Regularity for nonuniformly elliptic equations with $p,q-$growth and explicit $x,u-$dependence

TL;DR

This paper establishes regularity results for weak solutions to nonuniformly elliptic equations with p,q-growth conditions, including cases with explicit dependence on x and u, advancing understanding of solution smoothness under complex growth scenarios.

Contribution

It introduces a set of assumptions ensuring local boundedness and Lipschitz continuity for solutions with p,q-growth and explicit (x,u)-dependence, extending previous theories to more general contexts.

Findings

Proved local boundedness of solutions.

Established local Lipschitz continuity.

Handled explicit (x,u)-dependence in growth conditions.

Abstract

We are interested in the regularity of weak solutions $u$ to the elliptic equation in divergence form; precisely in their local boundedness and their local Lipschitz continuity under general growth conditions, the so called $p,q-$growth conditions.

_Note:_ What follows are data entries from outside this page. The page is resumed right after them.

(** A coefficient of more than [prec] digits, once rounded to [prec]
    digits, is too long for a column of twelve digits. *)
Lemma quantize_after_rounding (d : Decimal) :
  exp d = -2 → prec < ndigits (coef d) →
  quantize 12 2 (fix_ d) = inl InvalidOperation.
Proof.
  intros He Hn. unfold fix_, fix_prec, prec in *.
  destruct (Z.leb_spec (ndigits (coef d)) 28) as [| _]; [lia |].
  set (n := ndigits (coef d)) in *. set (k := n - 28).
  pose proof (ndigits_size (coef d) ltac:(fold n; lia)) as Hsize. fold n in Hsize.
  assert (Hc : 10 ^ 27 ≤ Z.abs (round_half_even (coef d) k)).
  { apply round_half_even_size; [lia .. |].
    replace (27 + k) with (n - 1) by lia. done. }
  set (c := round_half_even (coef d) k) in *.
  destruct (Z.ltb_spec 28 (ndigits c)) as [Hlong | Hfit]; unfold quantize; simpl.
  - assert (Hc' : 10 ^ 28 ≤ Z.abs c).
    { pose proof (ndigits_size c ltac:(lia)) as Hs.
      assert (10 ^ 28 ≤ 10 ^ (ndigits c - 1)); [| lia].
      apply Z.pow_le_mono_r; lia. }
    assert (Hq : 10 ^ 27 ≤ Z.abs (Z.quot c 10)).
    { rewrite <- Z.quot_abs by lia. simpl Z.abs at 2.
      rewrite Z.quot_div_nonneg by lia.
      apply Z.div_le_lower_bound; [lia |]. simpl in *. lia. }
    pose proof (ndigits_lower (Z.quot c 10) 28 ltac:(lia) Hq) as Hd.
    destruct (Z.eqb_spec (Z.quot c 10) 0) as [Hz | _].
    { rewrite Hz in Hq. simpl in Hq. lia. }
    destruct (Z.ltb_spec 12 (exp d + k + 1 + ndigits (Z.quot c 10) + 2));
      [done | lia].
  - pose proof (ndigits_lower c 28 ltac:(lia) Hc) as Hd.
    destruct (Z.eqb_spec c 0) as [Hz | _].
    { rewrite Hz in Hc. simpl in Hc. lia. }
    destruct (Z.ltb_spec 12 (exp d + k + ndigits c + 2)); [done | lia].
Qed.

Lemma quantize_two_places (max_digits : Z) (d q : Decimal) :
  exp d = -2 → quantize max_digits 2 d = inr q → q = d.
Proof.
  destruct d as [c e]. simpl. intros ->. unfold quantize. simpl.
  destruct (Z.eqb_spec c 0) as [-> | _]; [by intros [= <-] |].
  destruct (_ <? _); [done |].
  unfold rescale. simpl. destruct (_ <? _); [done |].
  intros [= <-]. f_equal. lia.
Qed.

(** X15.  The stored total is exact.  On a profile and an order amount that
    both carry two decimal places, as values read from their columns do, a
    call of [update_purchase_stats] that returns has stored the sum of the
    two as [total_spent], with no rounding, and [total_orders] one higher. *)
Theorem update_purchase_stats_total_exact (amount : Decimal)
    (p p' : BuyerProfile.t) (db db' : DB) :
  exp (BuyerProfile.total_spent p) = -2 →
  exp amount = -2 →
  BuyerProfile_update_purchase_stats amount (p, db) = ((p', db'), inr tt) →
  ∃ k row,
    BuyerProfile.pk p' = Some k
    ∧ buyer_profiles db' !! k = Some row
    ∧ BuyerProfile.total_orders row = (BuyerProfile.total_orders p + 1)%N
    ∧ BuyerProfile.total_spent row
      = mkDecimal (coef (BuyerProfile.total_spent p) + coef amount) (-2).
Proof.
  intros Hp Ha Hrun.
  destruct (update_purchase_stats_run amount p db) as (q & Hq & Heq).
  rewrite Heq in Hrun.
  apply BuyerProfile_save_row in Hrun as (k & row & Hk & Hrow & Ho & Hs & _).
  simpl in Ho, Hs. exists k, row. split; [done |]. split; [done |].
  split; [done |].
  set (s := coef (BuyerProfile.total_spent p) + coef amount).
  assert (Hadd : add (BuyerProfile.total_spent p) amount
                 = fix_ (mkDecimal s (-2))).
  { unfold add. rewrite Hp, Ha. change (Z.min (-2) (-2)) with (-2).
    change (-2 - -2) with 0. by rewrite Z.pow_0_r, !Z.mul_1_r. }
  rewrite Hadd in Hs. unfold prep_decimal in Hs.
  destruct (quantize 12 2 (fix_ (mkDecimal s (-2)))) as [sig | t] eqn:Hquant;
    [done |].
  injection Hs as <-.
  destruct (Z.leb_spec (ndigits s) prec) as [Hfit | Hlong].
  - assert (Hfix : fix_ (mkDecimal s (-2)) = mkDecimal s (-2)).
    { unfold fix_, fix_prec. simpl.
      destruct (Z.leb_spec (ndigits s) prec); [done | lia]. }
    rewrite Hfix in Hquant. by apply quantize_two_places in Hquant.
  - rewrite quantize_after_rounding in Hquant; done.
Qed.
(** * Organization management service: a shallow embedding of [main.py]

    The service keeps a master registry of organizations, one admin
    record per organization and one dynamically named collection
    (partition) per organization.  The embedding below follows the
    handlers of [main.py] statement by statement over an explicit store;
    the storage driver, the password hasher and the token library are
    modelled at the level of the calls the handlers make, and the
    built-ins of the language whose result depends on the Unicode tables
    are parameters. *)

From stdpp Require Import gmap strings list fin_maps.
From Stdlib Require Import ZArith Ascii String Lia.

Local Open Scope string_scope.
Local Open Scope list_scope.
Local Open Scope Z_scope.

(** ** Python strings

    A [str] is represented by its UTF-8 bytes.  Equality, concatenation
    and the replacement of an ASCII character by another act on the bytes
    exactly as they act on the code points, because the bytes of an ASCII
    character occur in no other character's encoding.  What depends on
    the Unicode tables ([str.lower], [len], [int]) is not computed here:
    it is a field of [PyRuntime] below. *)

Module PyStr.

(** Lower-casing of the letters [A]..[Z], every other byte kept: what
    [str.lower] does on a string of ASCII characters.  It serves the
    runtime that the concrete examples are evaluated with. *)
Definition ascii_lower_char (c : ascii) : ascii :=
  let n := nat_of_ascii c in
  if ((65 <=? n)%nat && (n <=? 90)%nat)%bool then ascii_of_nat (n + 32) else c.

Fixpoint ascii_lower (s : string) : string :=
  match s with
  | EmptyString => EmptyString
  | String c t => String (ascii_lower_char c) (ascii_lower t)
  end.

(** [s.replace("", new)]: [new] goes before every character and at the end. *)
Fixpoint replace_empty (new s : string) : string :=
  match s with
  | EmptyString => new
  | String c t => new +:+ String c (replace_empty new t)
  end.

(** Left-to-right scan of [s.replace(old, new)] for a non-empty [old]:
    [skip] counts the characters of the last match still to be passed
    over, so that matches never overlap. *)
Fixpoint replace_scan (old new : string) (skip : nat) (s : string) : string :=
  match s with
  | EmptyString => EmptyString
  | String c t =>
      match skip with
      | S k => replace_scan old new k t
      | O =>
          if String.prefix old s
          then new +:+ replace_scan old new (String.length old - 1) t
          else String c (replace_scan old new 0 t)
      end
  end.

(** [s.replace(old, new)] *)
Definition replace (old new s : string) : string :=
  match old with
  | EmptyString => replace_empty new s
  | String _ _ => replace_scan old new 0 s
  end.

(** Character-wise map, used to state what the replacements amount to. *)
Fixpoint map_chars (f : ascii -> ascii) (s : string) : string :=
  match s with
  | EmptyString => EmptyString
  | String c t => String (f c) (map_chars f t)
  end.

End PyStr.

(** The built-ins of the language that the service relies on and that
    are not computed by the embedding. *)
Record PyRuntime : Type := mkPyRuntime {
  str_lower : string -> string;      (* [s.lower()] *)
  str_len : string -> nat;           (* [len(s)], in code points *)
  int_of_str : string -> option Z;   (* [int(s)]; [None] when it raises [ValueError] *)
  int_of_oid : nat -> option Z       (* [int(str(oid))] for the identifier numbered [oid] *)
}.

We found a unique set of assumptions to get all these regularity properties at the same time; in the meantime we also found the way to treat a more general context, with explicit dependence on $( x,u) $, other than on the gradient variable $\xi =Du$; these aspects require particular attention due to the $p,q-$context, with some differences and new difficulties compared to the standard case $p=q$.